(Problem) In the data below, the answer is the run of lines from the line containing "unseen_closeChan v c" through the line containing "unseen_manager v c", both included; print it exactly and nothing else.

(Saved data entries)
------
(* ===== verification/ClientFrame.v ===== *)
(** * What the operations of the client change

    A [focus] is a view of the client, the way others may move it, the way a program
    may move it itself, and a set of calls.  [tracks F c p] says that the program
    [p], started when the client was [c] and interrupted by others, moves the view as
    the focus allows and makes only calls of its set.  Each operation is shown once
    to respect every focus that looks at the health checker or the metrics only;
    [play_moves] lifts this to all interleavings. *)

From stdpp Require Import fin_maps.
From S2P Require Import Prelude Errors Constants Utils Config Metrics HealthChecker ConnectionManager Env Program NetUrl Retry Client Logic ClientSetup ClientMessaging ClientLifecycle ClientInvariant ClientConcurrency.

(** Calls of user handlers, acknowledgements and publishes. *)
Definition notable `{TY : Types} {A} (e : E A) : bool :=
  match e with EHandler _ _ _ | EAck _ _ | ENack _ _ _ | EPublish _ _ _ _ _ _ _ => true | _ => false end.

Section focus.
Context `{TY : Types} `{IP : NetIP}.
Notation P := (prog RabbitMQClient).
Implicit Types c : RabbitMQClient.

Record focus : Type := mkFocus {
  view_type : Type;
  view : RabbitMQClient → view_type;
  others : relation view_type;              (* how others may move the view *)
  mine : relation view_type;                (* how the program may *)
  silent : ∀ A, E A → Prop;                 (* the calls it may make *)
}.
Arguments silent _ {A} _.

Class Focus (F : focus) : Prop := {
  #[global] others_preorder :: PreOrder (others F);
  #[global] mine_reflexive :: Reflexive (mine F);
  mine_others x y : mine F x y → others F x y;
  quiet_call A (e : E A) : notable e = false → silent F e;
}.

(** The fields that no focus looks at. *)
Class Unseen (F : focus) : Prop := {
  unseen_connection v c : view F (set_connection v c) = view F c;
  unseen_producers v c : view F (set_producers v c) = view F c;
  unseen_consumers v c : view F (set_consumers v c) = view F c;
  unseen_closeChan v c : view F (set_closeChan v c) = view F c;
  unseen_closeOnce v c : view F (set_closeOnce v c) = view F c;
  unseen_closed v c : view F (set_closed v c) = view F c;
  unseen_manager v c : view F (set_connectionManager v c) = view F c;
  unseen_pool v c : view F (set_goroutinePool v c) = view F c;
  unseen_subscriptions v c : view F (set_subscriptions v c) = view F c;
  unseen_loops v c : view F (set_loops v c) = view F c;
  unseen_goroutines v c : view F (set_goroutines v c) = view F c;
  unseen_wg v c : view F (set_subscriptionWG v c) = view F c;
  unseen_former_checkers v c : view F (set_formerCheckers v c) = view F c;
  unseen_former_managers v c : view F (set_formerManagers v c) = view F c;
}.

Context (F : focus).

Fixpoint tracks {A} c (p : P A) : Prop :=
  match p with
  | Ret _ => True
  | Sect f k => ∀ c1 x c2, others F (view F c) (view F c1) → f c1 = Done (x, c2) →
      mine F (view F c1) (view F c2) ∧ tracks c2 (k x)
  | Call e k => silent F e ∧ ∀ x, tracks c (k x)
  end.

Context `{!Focus F}.

Lemma tracks_later {A} c c' (p : P A) : others F (view F c) (view F c') → tracks c p → tracks c' p.
Proof.
  intros Hc. induction p as [a|X f k IH|X e k IH]; cbn; [done| |by intros [He Hp]; auto].
  intros Hp c1 x c2 H1. apply Hp. by transitivity (view F c').
Qed.

Lemma tracks_bind {A B} c (m : P A) (k : A → P B) :
  tracks c m → (∀ a c', others F (view F c) (view F c') → tracks c' (k a)) → tracks c (m ≫= k).
Proof.
  revert c. induction m as [a|X f j IH|X e j IH]; intros c Hm Hk; cbn in *; [by apply Hk| |].
  - intros c1 x c2 H1 Hf. destruct (Hm c1 x c2 H1 Hf) as [H2 Hj]. split; [done|]. apply IH; [done|].
    intros a c' H'. apply Hk. transitivity (view F c1); [done|]. transitivity (view F c2); [by apply mine_others|done].
  - destruct Hm as [He Hm]. split; [done|]. intros x. by apply IH.
Qed.

Lemma tracks_sect {X} c (f : RabbitMQClient → outcome (X * RabbitMQClient)) :
  (∀ c1 x c2, others F (view F c) (view F c1) → f c1 = Done (x, c2) → mine F (view F c1) (view F c2)) → tracks c (sect f).
Proof. intros Hf c1 x c2 H1 H. split; [by eapply Hf|done]. Qed.

Lemma tracks_get {A} c (f : RabbitMQClient → A) : tracks c (get f).
Proof. by apply tracks_sect; intros c1 x c2 _ [= _ <-]. Qed.

Lemma tracks_put c f : (∀ c, view F (f c) = view F c) → tracks c (put f).
Proof. intros Hf. apply tracks_sect. intros c1 x c2 _ [= _ <-]. by rewrite Hf. Qed.

Lemma tracks_Add `{!Unseen F} c l : tracks c (put (subscriptionWG_Add l)).
Proof. apply tracks_put. intros c1. apply unseen_loops. Qed.

Lemma tracks_Done `{!Unseen F} c i : tracks c (put (subscriptionWG_Done i)).
Proof. apply tracks_put. intros c1. destruct (Done_loops i c1) as [k ->]. by rewrite unseen_wg, unseen_loops. Qed.

Lemma tracks_leave c n : tracks c (sect (subscriptionWG_leave n)).
Proof. apply tracks_sect. by intros c1 x c2 _ ->%leave_same. Qed.

Lemma tracks_from_outcome {A} c (o : outcome A) : tracks c (from_outcome o).
Proof. by destruct o. Qed.

Lemma tracks_for_each {A X} c (body : A → P (option X)) l : (∀ x c', tracks c' (body x)) → tracks c (for_each body l).
Proof. intros Hb. revert c. induction l as [|x l IH]; intros c; [done|]. apply tracks_bind; [done|]. by intros [e|] c' _. Qed.

Lemma tracks_for_all {A} c (body : A → P unit) l : (∀ x c', tracks c' (body x)) → tracks c (for_all body l).
Proof. intros Hb. revert c. induction l as [|x l IH]; intros c; [done|]. by apply tracks_bind. Qed.

Lemma tracks_ext {A} c (e : E A) : notable e = false → tracks c (ext e).
Proof. split; [by apply quiet_call|done]. Qed.

Lemma tracks_ctx_Err c ctx : tracks c (ctx_Err ctx).
Proof. destruct ctx; [done|]. by apply tracks_ext. Qed.

Lemma tracks_manager `{!Unseen F} {B} c (f : Manager → outcome (B * Manager)) : tracks c (with_pointer f).
Proof.
  apply tracks_sect. intros c1 x c2 _. destruct (connectionManager c1) as [h|]; [|done].
  destruct (f h) as [[b h']| |]; [|done..]. intros [= _ <-]. by rewrite unseen_manager.
Qed.

Lemma tracks_manager_at `{!Unseen F} {B} h c (f : Manager → B * Manager) : tracks c (method (Pointer0 := manager_at h) f).
Proof.
  destruct h as [|k]; [by apply tracks_manager|]. apply tracks_sect. intros c1 x c2 _. destruct (manager_of (Replaced k) c1); [|done].
  destruct (f _). intros [= _ <-]. by rewrite unseen_former_managers.
Qed.

Lemma tracks_checker c {B} (f : Checker → outcome (B * Checker)) :
  (∀ c1 h b h', others F (view F c) (view F c1) → healthChecker c1 = Some h → f h = Done (b, h') →
     mine F (view F c1) (view F (set_healthChecker (Some h') c1))) →
  tracks c (with_pointer f).
Proof.
  intros Hf. apply tracks_sect. intros c1 x c2 H1. destruct (healthChecker c1) as [h|] eqn:Hh; [|done].
  destruct (f h) as [[b h']| |] eqn:Hb; [|done..]. intros [= _ <-]. by eapply Hf.
Qed.

(** A method on a checker that the client no longer holds, or on the one it holds. *)
Lemma tracks_checker_at `{!Unseen F} {B} h c (f : Checker → B * Checker) :
  tracks c (method (Pointer0 := checker_pointer) f) → tracks c (method (Pointer0 := checker_at h) f).
Proof.
  intros Hheld. destruct h as [|k]; [done|]. apply tracks_sect. intros c1 x c2 _. destruct (checker_of (Replaced k) c1); [|done].
  destruct (f _). intros [= _ <-]. by rewrite unseen_former_checkers.
Qed.

(** How the operations move the checker. *)
Class CheckerMoves : Prop := {
  moves_probe c h fn : healthChecker c = Some h → mine F (view F c) (view F (set_healthChecker (Some (HC.SetProbe fn h)) c));
  moves_stop c h h' : healthChecker c = Some h → HC.Stop h = Done (tt, h') → mine F (view F c) (view F (set_healthChecker (Some h') c));
}.

(** ... and a tick on the checker the client holds. *)
Class TickTracks : Prop := tracks_tick c : tracks c (health_tick Held : P unit).

(** For focuses on the checker alone: nothing else matters. *)
Class MetricsUnseen : Prop := {
  unseen_metrics v c : view F (set_metrics v c) = view F c;
  any_call A (e : E A) : silent F e;
}.

End focus.

Arguments silent {TY} _ {A} _.

(** Prove that an assignment is out of view. *)
Ltac out_of_view :=
  intros ?; rewrite ?unseen_connection, ?unseen_producers, ?unseen_consumers, ?unseen_closeChan, ?unseen_closeOnce, ?unseen_closed,
    ?unseen_manager, ?unseen_pool, ?unseen_subscriptions, ?unseen_loops, ?unseen_goroutines; reflexivity.

Create HintDb tracks discriminated.

(** Prove [tracks] by following the program. *)
Ltac go_tracks :=
  repeat (cbn beta iota; lazymatch goal with
  | |- tracks _ _ (mret _) => exact I
  | |- tracks _ _ (ext _) => apply tracks_ext; [exact _|reflexivity]
  | |- tracks ?F ?c (call ?e) => apply (tracks_ext F c e); reflexivity
  | |- tracks _ _ (get _) => apply tracks_get; exact _
  | |- tracks _ _ (put (subscriptionWG_Add _)) => apply tracks_Add; exact _
  | |- tracks _ _ (put (subscriptionWG_Done _)) => apply tracks_Done; exact _
  | |- tracks _ _ (put _) => apply tracks_put; [exact _|out_of_view]
  | |- tracks _ _ panic => by apply tracks_sect
  | |- tracks _ _ (sect (subscriptionWG_leave _)) => apply tracks_leave; exact _
  | |- tracks _ _ (from_outcome _) => apply tracks_from_outcome
  | |- tracks _ _ (ctx_Err _) => apply tracks_ctx_Err; exact _
  | |- tracks _ _ (method (Pointer0 := manager_at _) _) => apply tracks_manager_at; exact _
  | |- tracks _ _ (method _) => apply tracks_manager
  | |- tracks _ _ (with_pointer _) => apply tracks_manager
  | |- tracks _ _ (on_err _ _ _) => unfold on_err
  | |- tracks _ _ (conn_IsClosed _) => unfold conn_IsClosed
  | |- tracks _ _ (range_keys _) => unfold range_keys
  | |- tracks _ _ (_ ≫= _) => apply tracks_bind; [exact _| |intros ? ? _]
  | |- tracks _ _ (for_each _ _) => apply tracks_for_each; [exact _|intros ? ?]
  | |- tracks _ _ (for_all _ []) => exact I
  | |- tracks _ _ (for_all _ _) => apply tracks_for_all; [exact _|intros ? ?]
  | |- tracks _ _ (match ?x with _ => _ end) => destruct x
  end); try exact _; try solve [auto with tracks].

Section operations.
Context `{TY : Types} `{IP : NetIP} (F : focus) `{HF : !Focus F} `{HU : !Unseen F}.
Notation P := (prog RabbitMQClient).
Implicit Types c : RabbitMQClient.

Lemma publishRuntimeContract_tracks r h c : tracks F c (publishRuntimeContract r h : P _).
Proof. unfold publishRuntimeContract. go_tracks. Qed.

Lemma dial_tracks c : tracks F c (dial : P _).
Proof. unfold dial. go_tracks. Qed.
#[local] Hint Resolve publishRuntimeContract_tracks dial_tracks : tracks.

Lemma createProducer_tracks p c : tracks F c (createProducer p : P _).
Proof. unfold createProducer, connection_Channel, setup_producer. go_tracks. Qed.

Lemma createConsumer_tracks x c : tracks F c (createConsumer x : P _).
Proof. unfold createConsumer, connection_Channel, setup_consumer. go_tracks. Qed.
#[local] Hint Resolve createProducer_tracks createConsumer_tracks : tracks.

Lemma initializeProducers_tracks c : tracks F c (initializeProducers : P _).
Proof. unfold initializeProducers. go_tracks. Qed.

Lemma initializeConsumers_tracks c : tracks F c (initializeConsumers : P _).
Proof. unfold initializeConsumers. go_tracks. Qed.

Lemma connect_tracks c : tracks F c (connect : P _).
Proof. unfold connect, set_reconnect_func, set_connection_notify. go_tracks. Qed.

Lemma startDispatchLoop_tracks ctx name q h c : tracks F c (startDispatchLoop ctx name q h : P _).
Proof. unfold startDispatchLoop. go_tracks. Qed.
#[local] Hint Resolve initializeProducers_tracks initializeConsumers_tracks connect_tracks startDispatchLoop_tracks : tracks.

Lemma call_reconnect_tracks fn c : tracks F c (call_reconnect fn : P _).
Proof. unfold call_reconnect, rebuildAfterReconnect, restart_subscription. go_tracks. Qed.
#[local] Hint Resolve call_reconnect_tracks : tracks.

Lemma CheckHealth_tracks c : tracks F c (CheckHealth : P _).
Proof. unfold CheckHealth, check_ready. go_tracks. Qed.

Lemma register_resources_tracks c : tracks F c (register_resources : P _).
Proof. unfold register_resources, registerRuntimePluginAlias, register_private_resources, register_private. go_tracks. Qed.
#[local] Hint Resolve CheckHealth_tracks register_resources_tracks : tracks.

Lemma call_probe_tracks fn c : tracks F c (call_probe fn : P _).
Proof. unfold call_probe, connectionProbe. go_tracks. Qed.

(** A tick on a checker that was replaced. *)
Lemma former_tick_tracks k c : tracks F c (health_tick (Replaced k) : P _).
Proof.
  assert (∀ B (f : Checker → B * Checker) c1, tracks F c1 (method (Pointer0 := checker_at (Replaced k)) f)) as Hm.
  { intros B f c1. apply tracks_sect. intros c2 x c3 _. destruct (checker_of (Replaced k) c2); [|done].
    destruct (f _). intros [= _ <-]. by rewrite unseen_former_checkers. }
  unfold health_tick, HC.performHealthCheck.
  apply tracks_bind; [exact _|apply Hm|]. intros pr c1 _.
  apply tracks_bind; [exact _|destruct pr; [apply call_probe_tracks|done]|]. intros e c2 _.
  apply tracks_bind; [exact _|by apply tracks_ext; [exact _|]|]. intros t c3 _. apply Hm.
Qed.

(** *** The operations that use the checker *)

Context `{HC : !CheckerMoves F}.

Lemma start_health_checker_tracks c : tracks F c (start_health_checker : P _).
Proof.
  unfold start_health_checker. go_tracks. apply tracks_checker. intros c1 h b h' _ Hh [= _ <-]. by apply moves_probe.
Qed.

Lemma stop_health_checker_tracks c : tracks F c (stop_health_checker : P _).
Proof.
  unfold stop_health_checker. go_tracks. apply tracks_checker. intros c1 h [] h' _ Hh Hs. by eapply moves_stop.
Qed.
------
(Task output)
  unseen_closeChan v c : view F (set_closeChan v c) = view F c;
  unseen_closeOnce v c : view F (set_closeOnce v c) = view F c;
  unseen_closed v c : view F (set_closed v c) = view F c;
  unseen_manager v c : view F (set_connectionManager v c) = view F c;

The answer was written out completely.